In the Tromner sign, the examiner holds the patient’s partially extended middle finger, letting the hand dangle, then, with the other hand, thumps or flicks the finger pad. The response is same as that
in the Hoffman test. Both methods are equivalent and either manner of testing may be used; both are
sometimes referred to as Hoffman test.

Discussion

In so far as the Hoffman sign tends to track the presence of hyperreflexia, the Hoffman sign may be evident in patients with hyperthyroidism, anxiety state and other conditions associated with increased deep tendon reflexes. Typically a systemic cause of hyperreflexia such as hyperthyroidism would be expected to cause bilateral findings, whereas structural damage in the brain, for example a tumour, would be expected to cause unilateral finding. Thus, it might be expected that a unilateral Hoffman sign would be more specific for structural disease [4].

Hoffman sign is also commonly used in clinical practice to assess cervical spine disease. Compared with the Babiniski sign, the Hoffman sign is more prevalent in patients surgically treated for cervical myelopathy and is more likely to be found in patients with less severe neurological deficits. In patients with lumbar spine disease but without symptoms related to cervical spine, a bilateral Hoffman sign was a highly sensitive marker for occult cervical cord compression [5].

Conclusion

The Babiniski of the arm, that is, the upper extremity analogue of the plantar extensor response was not discovered by Hoffman or Tromner. Singly or jointly, the reflexes of Hoffman and Tromner have evolved to form an integral part of the current, standard neurological examination. When present bilaterally, Hoffman sign is usually an indication of hyperactive deep tendon reflexes. Although disease of the pyramidal pathway may be responsible, healthy individuals with hyperactive reflexes may have Hoffman sign such as in cases of anxiety, hyperthyroidism and stimulatory drugs. When asymmetric or unilaterally present, especially in combination with other pathological reflexes or abnormal findings, Hoffman sign usually signifies disease of the nervous system.

References

  1. Fay T, Gotten HB. Clinical observation on the value of the Hoffman sign. J Nerv Ment Dis 1933;77:594-600.
  2. `
    Koehler PJ, Bruyn GW, Pearce JMS. Neurological eponyms, Oxford University Press.
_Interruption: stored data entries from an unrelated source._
Section Restarts.
Context `{HL : X509Lib} `{HC : CmsOids} `{HE : Encoder} `{HA : !AttributeOids} `{HD : Decoder}
  `{HO : !OcspLib} `{HR : !CrlLib} `{HM : !CmsLib} `{HB : !CmcLib} `{HP : !CmpLib}
  `{HK : KeyGenLib} `{HS : !SskgLib} `{HT : StarText} `{HW : RenewalText}
  `{HQ : !CrlBuilderLib} `{HY : Cryptoki} `{HSL : !OpensslLib} `{HPR : OpensslProbe} `{Htime : !TimeTextLaws}
  `{HRU : !RustlsLib} `{HU : UrlLib} `{HG : GssLib} `{HSQ : SqlBackend}.
Variable alphanumeric : string -> option nat.
Variable cert_signature_algorithm : Cert -> X509.oid.
Variable placeholder : GssCred.
Variable authz_reason : AuthzError -> string.
Variable debug : string -> string.
Variable to_lowercase : string -> string.
Variable b64_encode : bytes -> bytes.
Variable b64_decode : bytes -> bytes + string.
Variable sha2 : OwfKind -> bytes -> bytes.
Variable hmac : OwfKind -> bytes -> bytes -> bytes + string.
Variable resolved_secrets : gmap string string.
Variable secret_decode : string -> bytes + string.
Variable digest : option bytes -> bytes -> string.
Variable json_object : list (string * string) -> string.
Variable credentials_decode : string -> option bytes.
Variable b64url_encode : bytes -> string.
Variable sha256_hex : bytes -> string.
Variable rfc3339_millis : Z -> string.
Variable debug_option : option string -> string.
Variable display_utc : Z -> string.
Variable bounds : TimeBounds.

Abbreviation run := (run alphanumeric debug digest json_object cert_signature_algorithm placeholder).
Abbreviation server_ok := (server_ok digest).
Abbreviation calls_orderly := (calls_orderly authz_reason debug to_lowercase b64_encode b64_decode sha2 hmac
  resolved_secrets secret_decode digest json_object credentials_decode b64url_encode sha256_hex rfc3339_millis
  debug_option display_utc bounds).
Abbreviation serve_all := (serve_all authz_reason debug to_lowercase b64_encode b64_decode sha2 hmac
  resolved_secrets secret_decode digest json_object credentials_decode b64url_encode sha256_hex rfc3339_millis
  debug_option display_utc bounds).
(** * pirido: the todo state engine and the AI response protocol

    A shallow embedding of the TypeScript sources

      - [types.ts]        (entity shapes, [clampPriority]),
      - [storage.ts]      ([createInitialState], [migrateState], [loadState]),
      - [hooks/useAppState.ts] (the state transitions passed to [setState]),
      - [openai.ts]       ([clampRankPriority], [normalizeApiKey],
                           [toJsonText], [callResponsesApi],
                           [generateSubTasks], [rankTodosByAi]),

    followed by the properties the specification states about them.

    Modelling conventions.
      - A JavaScript string is the byte string of its UTF-8 encoding
        ([string]); [trim] removes the ECMAScript WhiteSpace and
        LineTerminator code points.
      - A JavaScript number is [number]: NaN, the two infinities, or a finite
        value kept as an exact fraction (the two zeros are identified).
      - A value of type [unknown] is a [value]: what [JSON.parse] can
        produce, plus [undefined].
      - A plain object used as a dictionary ([Record<string, T>]) is a
        [gmap string T] over its own keys; ids are assumed not to collide
        with member names of [Object.prototype].
      - [newId()] and [new Date().toISOString()] are inputs of the
        transitions that call them.
      - An [async] function is a [prog]: it returns, throws, or issues one
        [fetch] and continues with the answer. *)

From stdpp Require Import gmap strings list fin_maps pretty.
From Stdlib Require Import ZArith Ascii.

Open Scope Z_scope.
Set Warnings "-register-all,-clear-no-such-hyp".

(** ** Strings *)

(** One leading white-space code point, in UTF-8: TAB, LF, VT, FF, CR, SP,
    U+00A0, U+1680, U+2000..U+200A, U+2028, U+2029, U+202F, U+205F, U+3000,
    U+FEFF. The result is the rest of the bytes. *)
Definition strip_ws_head (l : list N) : option (list N) :=
  match l with
  | (9 | 10 | 11 | 12 | 13 | 32)%N :: r => Some r
  | 194%N :: 160%N :: r => Some r
  | 225%N :: 154%N :: 128%N :: r => Some r
  | 226%N :: 128%N :: c :: r =>
      if ((128 <=? c) && (c <=? 138) || (c =? 168) || (c =? 169) || (c =? 175))%N
      then Some r else None
  | 226%N :: 129%N :: 159%N :: r => Some r
  | 227%N :: 128%N :: 128%N :: r => Some r
  | 239%N :: 187%N :: 191%N :: r => Some r
  | _ => None
  end.

(** The same code points read from the end: the argument is the byte list
    reversed. *)
Definition strip_ws_last (l : list N) : option (list N) :=
  match l with
  | (9 | 10 | 11 | 12 | 13 | 32)%N :: r => Some r
  | 160%N :: 194%N :: r => Some r
  | 128%N :: 154%N :: 225%N :: r => Some r
  | 159%N :: 129%N :: 226%N :: r => Some r
  | 128%N :: 128%N :: 227%N :: r => Some r
  | 191%N :: 187%N :: 239%N :: r => Some r
  | c :: 128%N :: 226%N :: r =>
      if ((128 <=? c) && (c <=? 138) || (c =? 168) || (c =? 169) || (c =? 175))%N
      then Some r else None
  | _ => None
  end.

Fixpoint strip_while (strip : list N → option (list N)) (fuel : nat) (l : list N)
  : list N :=
  match fuel with
  | O => l
  | S fuel' =>
      match strip l with
      | Some r => strip_while strip fuel' r
      | None => l
      end
  end.

Definition bytes_of (s : string) : list N := N_of_ascii <$> String.list_ascii_of_string s.
Definition of_bytes (l : list N) : string := String.string_of_list_ascii (ascii_of_N <$> l).

(** [String.prototype.trim]. *)
Definition trim (s : string) : string :=
  let l := bytes_of s in
  let l1 := strip_while strip_ws_head (length l) l in
  of_bytes (rev (strip_while strip_ws_last (length l1) (rev l1))).

(** [!s] on a string: only the empty string is falsy. *)
Definition is_empty (s : string) : bool := bool_decide (s = "").

(** ** Numbers *)

Inductive number :=
  | NaN
  | Infinity (negative : bool)
  | Finite (num : Z) (den : positive).

Definition of_Z (z : Z) : number := Finite z 1.

Definition Number_isInteger (n : number) : bool :=
  match n with
  | Finite a d => bool_decide (a mod Z.pos d = 0)
  | _ => false
  end.

(** [n <= k] and [n >= k] for an integer constant [k]. *)
Definition num_le (n : number) (k : Z) : bool :=
  match n with
  | NaN => false
  | Infinity negative => negative
  | Finite a d => a <=? k * Z.pos d
  end.

Definition num_ge (n : number) (k : Z) : bool :=
  match n with
  | NaN => false
  | Infinity negative => negb negative
  | Finite a d => k * Z.pos d <=? a
  end.

(** The integer a number denotes, once [Number_isInteger] holds. *)
Definition to_Z (n : number) : Z :=
  match n with
  | Finite a d => a / Z.pos d
  | _ => 0
  end.

(** Round-to-nearest, ties-to-even, of the fraction [a / d] to binary64. *)
Definition round_binary64 (a : Z) (d : positive) : number :=
  if a =? 0 then Finite 0 1 else
  let neg := a <? 0 in
  let m := Z.abs a in
  let e0 := Z.log2 m - Z.log2 (Z.pos d) in
  let below := if 0 <=? e0 then m <? Z.pos d * 2 ^ e0 else m * 2 ^ (- e0) <? Z.pos d in
  let e := Z.max (if below then e0 - 1 else e0) (-1022) in
  let s := e - 52 in
  let '(p, q) := if s <? 0 then (m * 2 ^ (- s), Z.pos d) else (m, Z.pos d * 2 ^ s) in
  let k := p / q in
  let r := p mod q in
  let k' := if 2 * r <? q then k
            else if q <? 2 * r then k + 1
            else if Z.even k then k else k + 1 in
  if (0 <=? s) && (2 ^ 1024 <=? k' * 2 ^ s) then Infinity neg
  else
    let sign := if neg then -1 else 1 in
    if s <? 0 then
      let g := Z.gcd k' (2 ^ (- s)) in
      Finite (sign * (k' / g)) (Z.to_pos (2 ^ (- s) / g))
    else Finite (sign * k' * 2 ^ s) 1.

(** *** [StringToNumber] (the StringNumericLiteral grammar) *)

Definition digit_value (base : N) (c : N) : option Z :=
  let v := (if (48 <=? c) && (c <=? 57) then Some (c - 48)
            else if (97 <=? c) && (c <=? 102) then Some (c - 87)
            else if (65 <=? c) && (c <=? 70) then Some (c - 55)
            else None)%N in
  match v with
  | Some n => if (n <? base)%N then Some (Z.of_N n) else None
  | None => None
  end.

(** The longest run of digits at the head: its value (seeded with [acc]),
    its length, and the rest. *)
Fixpoint span_digits (base : N) (acc : Z) (cnt : Z) (l : list N) : Z * Z * list N :=
  match l with
  | c :: r =>
      match digit_value base c with
      | Some v => span_digits base (acc * Z.of_N base + v) (cnt + 1) r
      | None => (acc, cnt, l)
      end
  | [] => (acc, cnt, l)
  end.

(** A literal that is digits only, in the given base, at least one. *)
Definition parse_radix (base : N) (l : list N) : option number :=
  match span_digits base 0 0 l with
  | (v, cnt, []) => if 0 <? cnt then Some (round_binary64 v 1) else None
  | _ => None
  end.

(** The optional exponent part, which must reach the end of the literal. *)
Definition parse_exponent (l : list N) : option Z :=
  match l with
  | [] => Some 0
  | (101 | 69)%N :: r =>
      let '(neg, r') := match r with
                        | 45%N :: r' => (true, r')
                        | 43%N :: r' => (false, r')
                        | _ => (false, r)
                        end in
      match span_digits 10 0 0 r' with
      | (v, cnt, []) => if 0 <? cnt then Some (if neg then - v else v) else None
      | _ => None
      end
  | _ => None
  end.

Definition scale10 (neg : bool) (mant : Z) (e : Z) : number :=
  let m := if neg then - mant else mant in
  if 0 <=? e then round_binary64 (m * 10 ^ e) 1
  else round_binary64 m (Z.to_pos (10 ^ (- e))).

(** StrUnsignedDecimalLiteral. *)
Definition parse_unsigned_decimal (neg : bool) (l : list N) : option number :=
  if bool_decide (l = bytes_of "Infinity") then Some (Infinity neg) else
  let '(ip, icnt, r) := span_digits 10 0 0 l in
  match r with
  | 46%N :: r1 =>
      let '(m, fcnt, r2) := span_digits 10 ip 0 r1 in
      if (icnt =? 0) && (fcnt =? 0) then None
      else match parse_exponent r2 with
           | Some e => Some (scale10 neg m (e - fcnt))
           | None => None
           end
  | _ =>
      if icnt =? 0 then None
      else match parse_exponent r with
           | Some e => Some (scale10 neg ip e)
           | None => None
           end
  end.

Definition parse_numeric_literal (l : list N) : option number :=
  match l with
  | 48%N :: (120 | 88)%N :: r => parse_radix 16 r
  | 48%N :: (111 | 79)%N :: r => parse_radix 8 r
  | 48%N :: (98 | 66)%N :: r => parse_radix 2 r
  | 45%N :: r => parse_unsigned_decimal true r
  | 43%N :: r => parse_unsigned_decimal false r
  | _ => parse_unsigned_decimal false l
  end.

Definition StringToNumber (s : string) : number :=
  let t := trim s in
  if is_empty t then of_Z 0
  else match parse_numeric_literal (bytes_of t) with
       | Some n => n
       | None => NaN
       end.

(** ** Values of type [unknown] *)

Inductive value :=
  | VUndefined
  | VNull
  | VBool (b : bool)
  | VNumber (n : number)
  | VString (s : string)
  | VArray (items : list value)
  | VObject (fields : list (string * value)).

(** [typeof v === "string"], [Array.isArray(v)], [Boolean(v)]. *)
Definition is_string (v : value) : bool :=
  match v with VString _ => true | _ => false end.

Definition Array_isArray (v : value) : bool :=
  match v with VArray _ => true | _ => false end.

Definition truthy (v : value) : bool :=
  match v with
  | VUndefined | VNull => false
  | VBool b => b
  | VNumber NaN => false
  | VNumber (Finite a _) => negb (a =? 0)
  | VNumber (Infinity _) => true
  | VString s => negb (is_empty s)
  | VArray _ | VObject _ => true
  end.

(** [typeof v === "object"] without the null check. *)
Definition typeof_object (v : value) : bool :=
  match v with VNull | VArray _ | VObject _ => true | _ => false end.

(** [isObject] of storage.ts: [typeof value === "object" && value !== null]. *)
Definition isObject (v : value) : bool :=
  typeof_object v && negb (match v with VNull => true | _ => false end).

(** [Object.entries]: own enumerable properties; an array has its indices.
    A key listed twice in [fields] counts once, with its first binding. *)
Definition entries (v : value) : list (string * value) :=
  match v with
  | VObject fields => map_to_list (list_to_map fields : gmap string value)
  | VArray items => imap (λ i x, (pretty i, x)) items
  | _ => []
  end.
(** The run in which everything up to the callback went well. *)
Lemma scpSession_after_transfer (w w1 w2 : World) (s : Session) (wr : Writer)
    (stream : Stream) (fe : option error) (r' : bufio.Reader) :
  newSession E w = (Ok s, w1) ->
  StdinPipe E (trace w1) s = Ok wr ->
  StdoutPipe E (trace w1 ++ [EvStdinPipe s (Ok wr)]) s = Ok stream ->
  session_Start E (trace w1 ++ [EvStdinPipe s (Ok wr); EvStdoutPipe s (Ok stream);
                                EvSetStderrBuffer s]) s scpCommand = None ->
  f wr (bufio.NewReader stream) (before_transfer w1 s wr stream scpCommand)
    = ((fe, r'), w2) ->
  scpSession E scpCommand f w =
    match fe with
    | Some e => (Some e, log w2 [EvPipeClose wr; EvSessionClose s])
    | None =>
        let wait := session_Wait E (trace w2 ++ [EvPipeClose wr]) s in
        (wait_result wait,
         log w2 [EvPipeClose wr; EvWait s wait; EvSessionClose s])
    end.
Proof.
  intros Hn Hin Hout Hst Hf.
  rewrite scpSession_eq, Hn, Hin. cbv zeta.
  rewrite scpSession_transfer_eq.
  unfold before_transfer in Hf. unfold log in *. cbn [trace c] in *.
  rewrite Hout. cbv zeta. cbn [trace c].
  rewrite <- ?app_assoc. cbn [app]. rewrite Hst.
  rewrite Hf.
  destruct fe as [e|]; cbn [trace c app]; rewrite <- ?app_assoc; reflexivity.
Qed.

End ScpSession.

Lemma wait_result_127 (text : string) :
  wait_result (Some (ExitError 127 text)) = Some (errors_New scp_unavailable).
Proof. reflexivity. Qed.

Lemma wait_result_other (e : error) :
  (forall text, e <> ExitError 127 text) -> wait_result (Some e) = Some e.
Proof.
  intros H. destruct e as [| |s|status text|t]; try reflexivity.
  destruct status as [|p|p]; try reflexivity.
  repeat match goal with
         | q : positive |- _ => destruct q; try reflexivity
         end.
  exfalso. apply (H text). reflexivity.
Qed.

Section ScpSessionTrace.

Variable E : Env.
Variable scpCommand : string.
Variable f : Writer -> bufio.Reader -> M (option error * bufio.Reader).
Hypothesis f_transfers : transfer_only f.

Lemma transfer_is_step (evs : Trace) :
  Forall (fun ev => is_transfer ev = true) evs ->
  Forall (fun ev => is_session_step ev = true) evs.
Proof.
  intros H. eapply Forall_impl; [|exact H].
  intros ev Hev. destruct ev; try discriminate; reflexivity.
Qed.

Lemma scpSession_transfer_trace (s : Session) (wr : Writer) (w : World) :
  exists evs,
    Forall (fun ev => is_session_step ev = true) evs
    /\ ((exists e, scpSession_transfer E s wr scpCommand f w
                   = ((Some e, Some wr), log w evs))
        \/ (exists wait, scpSession_transfer E s wr scpCommand f w
                   = ((wait_result wait, None),
                      log w (evs ++ [EvPipeClose wr; EvWait s wait])))).
Proof.
  rewrite scpSession_transfer_eq.
  destruct (StdoutPipe E (trace w) s) as [stream|e].
  2:{ eexists. split; [|left; exists e; reflexivity]. repeat constructor. }
  cbv zeta.
  destruct (session_Start E _ s scpCommand) as [e|].
  { eexists. split; [|left; exists e; rewrite log_log; reflexivity].
    repeat constructor. }
  destruct (f_transfers wr (bufio.NewReader stream)
              (log (log w [EvStdoutPipe s (Ok stream); EvSetStderrBuffer s])
                   [EvStart s scpCommand None])) as (evs & Hf & Hall).
  destruct (f wr _ _) as [[fe r1] w2]. cbn [snd] in Hf. subst w2.
  rewrite !log_log.
  exists ([EvStdoutPipe s (Ok stream); EvSetStderrBuffer s]
          ++ [EvStart s scpCommand None] ++ evs).
  split.
  { repeat (apply Forall_app; split); try (repeat constructor).
    apply transfer_is_step. exact Hall. }
  destruct fe as [e|].
  - left. exists e. reflexivity.
  - right. eexists. rewrite <- ?app_assoc. reflexivity.
Qed.

End ScpSessionTrace.

Lemma setup_counts (evs : Trace) :
  Forall (fun ev => is_session_setup ev = true) evs ->
  count is_stdin_pipe evs = 0
  /\ count is_pipe_close evs = 0
  /\ count is_session_close evs = 0
  /\ count is_wait evs = 0.
Proof.
  intros H. repeat split;
    (apply (count_class_zero is_session_setup); [|exact H]);
    intros [] Hev; (discriminate || reflexivity).
Qed.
New York 2000, pp 127-135.
  3. DeJong’s The Neurologic Examination: Sixth edition; Lippincott Williams and Wilkins 2005, pp 495-496.
  4. Bradley WG, Daroff RB, Fenichel GM, Jankovic J. Neurology in clinical practice, 5th edition, Elsevier, 2008, pp 362,427.
  5. Houten JK, Noce LA. Clinical correlation of cervical myelopathy and the Hoffman sign. J Neurosurg Spine 2008;9:237-42.